Remnants of the Lost Civilisation along the Coastal Trail
Today, a few of these “relics” can still be seen along the Coastal Trail, near the periphery of RWS.
The Coastal Trail can be accessed from the Siloso Point bus stop, near the Underwater World
Status: Lost, Found
The Dragon Trail was yet another attempt by Sentosa to play with the mystery factor. A simple stroll in the secondary rainforest at Mount Imbiah was overlaid with a storyline about dragons living in the forest (probably to differentiate itself from the nature reserves on the mainland). Thus, visitors were expected to engage in a game of treasure hunt, to discover the various dragons lurking around the trail.
The trail technically began at the Dragon Court of Imbiah Lookout. The Dragon Court featured a statue of a dragon’s head and front claws, while its tail was supposed to be somewhere along the trail. The dragon’s head was demolished in 2003, and was replaced with the Carlsberg Sky Tower (now the Tiger Sky Tower).
Another dragon at Imbiah Lookout
”Skeletons” and “fossils” of the dragons
Most of the other dragon “relics” are still visible today, although the dragon narrative has been dropped. Today, the Nature Walk is promoted purely as such – a walk in nature. The Nature Discovery directs visitors from Imbiah Lookout to the Nature Walk.
The Nature Discovery leading towards the Nature Walk
The “Guardian of the Grove” can be found near where the Nature Discovery meets the Nature Walk. It is apparently the same lion statue that stood atop the Thye Hong Biscuit Factory at Alexandra Road
Mount Imbiah Battery
At the top of Mount Imbiah stands the Mount Imbiah Battery, which served as one of the military installations on Pulau Blakang Mati, along with Fort Siloso and Fort Connaught Battery. Fortification on the island began as early as the 1880s.

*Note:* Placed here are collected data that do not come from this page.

Lemma UpdateLifestyleEntry_guard (s : LifestyleService.t W) entryID req
    w calls :
  let calls' := (LifestyleService.UpdateLifestyleEntry
                   (Recorder.LifestyleService s) entryID req (w, calls)).2.2 in
  nothingWritten calls calls'
  ∨ ∃ w1 existing w2 w3,
      Struct (LifestyleService.validator s) (ReqUpdateLifestyle req) w
        = ([], w1)
      ∧ ports.GetLifestyleEntry (LifestyleService.lifestyleRepo s) entryID w1
        = (Ok existing, w2)
      ∧ LifestyleService.authorize s (LifestyleEntry.PatientID existing) w2
        = (true, w3)
      ∧ calls' = calls ++
          [CallStruct (ReqUpdateLifestyle req);
           CallGetLifestyleEntry entryID;
           CallAuthorize (LifestyleEntry.PatientID existing);
           CallUpdateLifestyleEntry entryID
             (LifestyleService.merge existing req)].
Proof.
  destruct (Struct (LifestyleService.validator s) (ReqUpdateLifestyle req) w)
    as [errs w1] eqn:Hv.
  destruct errs as [|fe errs].
  - destruct (ports.GetLifestyleEntry (LifestyleService.lifestyleRepo s)
                entryID w1) as [[existing|err] w2] eqn:Hg.
    + destruct (LifestyleService.authorize s
                  (LifestyleEntry.PatientID existing) w2)
        as [allowed w3] eqn:Ha.
      rewrite (UpdateLifestyleEntry_run s entryID req w calls _ _ _ _ _
                 Hv Hg Ha).
      destruct allowed; simpl.
      * right. exists w1, existing, w2, w3. split_and!; try done.
        by destruct (ports.UpdateLifestyleEntry _ _ _ w3).
      * left. made_calls.
    + left. unfold LifestyleService.UpdateLifestyleEntry. run.
      rewrite Hv; simpl; rewrite Hg; simpl.
      destruct (Is err _); simpl; made_calls.
  - left. unfold LifestyleService.UpdateLifestyleEntry. run.
    rewrite Hv; simpl. made_calls.
Qed.

Lemma DeleteLifestyleEntry_guard (s : LifestyleService.t W) entryID w calls :
  let calls' := (LifestyleService.DeleteLifestyleEntry
                   (Recorder.LifestyleService s) entryID (w, calls)).2.2 in
  nothingWritten calls calls'
  ∨ ∃ existing w2 w3,
      ports.GetLifestyleEntry (LifestyleService.lifestyleRepo s) entryID w
        = (Ok existing, w2)
      ∧ LifestyleService.authorize s (LifestyleEntry.PatientID existing) w2
        = (true, w3)
      ∧ calls' = calls ++
          [CallGetLifestyleEntry entryID;
           CallAuthorize (LifestyleEntry.PatientID existing);
           CallDeleteLifestyleEntry entryID].
Proof.
  destruct (ports.GetLifestyleEntry (LifestyleService.lifestyleRepo s)
              entryID w) as [[existing|err] w2] eqn:Hg.
  - destruct (LifestyleService.authorize s
                (LifestyleEntry.PatientID existing) w2)
      as [allowed w3] eqn:Ha.
    rewrite (DeleteLifestyleEntry_run s entryID w calls _ _ _ _ Hg Ha).
    destruct allowed; simpl.
    + right. exists existing, w2, w3. split_and!; try done.
      by destruct (ports.DeleteLifestyleEntry _ _ w3).
    + left. made_calls.
  - left. unfold LifestyleService.DeleteLifestyleEntry. run.
    rewrite Hg; simpl. destruct (Is err _); simpl; made_calls.
Qed.

Lemma UpdateMedicalHistoryEntry_guard (s : MedicalHistoryService.t W)
    entryID req w calls :
  let calls' := (MedicalHistoryService.UpdateMedicalHistoryEntry
                   (Recorder.MedicalHistoryService s) entryID req
                   (w, calls)).2.2 in
  nothingWritten calls calls'
  ∨ ∃ w1 existing w2 w3,
      Struct (MedicalHistoryService.validate s)
        (ReqUpdateMedicalHistory req) w = ([], w1)
      ∧ ports.GetMedicalHistoryEntry
          (MedicalHistoryService.medicalHistoryRepo s) entryID w1
        = (Ok existing, w2)
      ∧ MedicalHistoryService.authorize s
          (MedicalHistoryEntry.PatientID existing) w2 = (true, w3)
      ∧ calls' = calls ++
          [CallStruct (ReqUpdateMedicalHistory req);
           CallGetMedicalHistoryEntry entryID;
           CallAuthorize (MedicalHistoryEntry.PatientID existing);
           CallUpdateMedicalHistoryEntry entryID
             (MedicalHistoryService.merge existing req)].
Proof.
  destruct (Struct (MedicalHistoryService.validate s)
              (ReqUpdateMedicalHistory req) w) as [errs w1] eqn:Hv.
  destruct errs as [|fe errs].
  - destruct (ports.GetMedicalHistoryEntry
                (MedicalHistoryService.medicalHistoryRepo s) entryID w1)
      as [[existing|err] w2] eqn:Hg.
    + destruct (MedicalHistoryService.authorize s
                  (MedicalHistoryEntry.PatientID existing) w2)
        as [allowed w3] eqn:Ha.
      rewrite (UpdateMedicalHistoryEntry_run s entryID req w calls _ _ _ _ _
                 Hv Hg Ha).
      destruct allowed; simpl.
      * right. exists w1, existing, w2, w3. split_and!; try done.
        by destruct (ports.UpdateMedicalHistoryEntry _ _ _ w3).
      * left. made_calls.
    + left. unfold MedicalHistoryService.UpdateMedicalHistoryEntry. run.
      rewrite Hv; simpl; rewrite Hg; simpl.
      destruct (Is err _); simpl; made_calls.
  - left. unfold MedicalHistoryService.UpdateMedicalHistoryEntry. run.
    rewrite Hv; simpl. made_calls.
Qed.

Apparently the concrete blocks were not part of the battery back then, and were relatively newer additions
Mount Imbiah Battery was decommissioned in the 1930s, and subsequently became a storage location after WWII.
Cartridge Recess No. 5
While Fort Connaught has been overtaken by a golf course, and Fort Siloso converted into a tourist attraction, Mount Imbiah Battery has remained relatively untouched after the British army left. Remains of the battery can be found next to the MegaZip Adventure Park and the Imbiah Tower.
Mount Imbiah Battery
Interestingly, there seems to be a consistent trend in the various attractions of Sentosa over the years. Artificially constructed heritage and history were abandoned for the two polar extremes: a more authentic historical/natural heritage (i.e. the forts, the nature walks and the beaches), or an explicitly artificial narrative (i.e. Universal Studios). Yet the basic nature of the attractions remains largely unchanged. There is still a water-based attraction, an oceanarium (two, rather), a series of themed attractions, a musical fountain, a network of nature trails, a number of historic sites, and of course the beaches. However, as visitors increasingly demand for “new” experiences, what further changes will Sentosa undergo in the future? Only time will tell.